Un enjambre de drones ucranianos obliga a cerrar los aeropuertos de Moscú y golpea una refinería en la región de Riazán
La defensa antiaérea rusa asegura haber derribado decenas de aparatos en una nueva noche de ataques que paraliza el tráfico aéreo en la capital y desata un incendio en una instalación petrolera.
Un nuevo ataque nocturno con drones ucranianos obliga a cerrar temporalmente los principales aeropuertos de Moscú y provoca la desviación de decenas de vuelos, en la enésima jornada de una campaña que Kiev ha intensificado sobre la retaguardia rusa. Las autoridades locales activan restricciones al tráfico aéreo mientras las baterías antiaéreas operan en la periferia de la capital.

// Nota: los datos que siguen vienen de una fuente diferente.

Record ChunkedLogs : Set := {
  logs : list Log;
  chunksQueried : Z;
  blockRanges : list BlockRange
}.

(** The values [start] takes in
    [for (start = fromBlock; start <= toBlock; start += chunkSize)], for a
    positive [chunkSize]. *)
Fixpoint chunkStartsFrom (count : nat) (start chunkSize : Z) : list Z :=
  match count with
  | O => []
  | S count => start :: chunkStartsFrom count (start + chunkSize) chunkSize
  end.

Definition chunkStarts (fromBlock toBlock chunkSize : Z) : list Z :=
  if fromBlock <=? toBlock
  then chunkStartsFrom (Z.to_nat ((toBlock - fromBlock) / chunkSize + 1))
                       fromBlock chunkSize
  else [].

Section Provider.

(** [provider.getLogs] for the range [start .. end], asked while the chunk
    size is [chunkSize]: the logs, or [None] when the call throws.  (A range
    is asked at most once per chunk size.) *)
Variable getLogs : Z -> Z -> Z -> option (list Log).

(** The state of one run of the loop. *)
Record LoopState : Set := {
  allLogs : list Log;
  ranges : list BlockRange;
  queried : Z
}.

(** One turn of the loop at [start]; [recurse] is the method itself, for
    the retry in quarters of a failed chunk larger than 10000 blocks. *)
Definition chunkIteration (recurse : Z -> Z -> Z -> option ChunkedLogs)
    (toBlock chunkSize : Z) (state : option LoopState) (start : Z)
  : option LoopState :=
  state ← state;
  let end_ := Z.min (start + chunkSize - 1) toBlock in
  let queried := queried state + 1 in
  match getLogs chunkSize start end_ with
  | Some found =>
      Some {| allLogs := allLogs state ++ found;
              ranges := ranges state ++
                [{| range_from := start; range_to := end_;
                    logsFound := Z.of_nat (List.length found) |}];
              queried := queried |}
  | None =>
      if 10000 <? chunkSize then
        subResult ← recurse start end_ (chunkSize / 4);
        Some {| allLogs := allLogs state ++ logs subResult;
                ranges := ranges state ++ blockRanges subResult;
                queried := queried + (chunksQueried subResult - 1) |}
      else
        Some {| allLogs := allLogs state;
                ranges := ranges state ++
                  [{| range_from := start; range_to := end_; logsFound := -1 |}];
                queried := queried |}
  end.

Al sureste, en la región de Riazán, la caída de aparatos desata un incendio en una refinería, uno de los objetivos recurrentes de Ucrania en su estrategia para golpear la maquinaria energética que financia el esfuerzo bélico ruso. El Ministerio de Defensa ruso asegura haber derribado decenas de drones durante la noche en varias regiones del oeste del país.
Los ataques cruzados se suceden en paralelo a la presión diplomática de Washington, que sigue reclamando a Kiev y Moscú avances hacia una negociación. Sobre el terreno, sin embargo, la guerra de desgaste continúa, con Ucrania llevando el conflicto cada vez más adentro del territorio ruso y Moscú respondiendo con oleadas de misiles y drones sobre las ciudades ucranianas.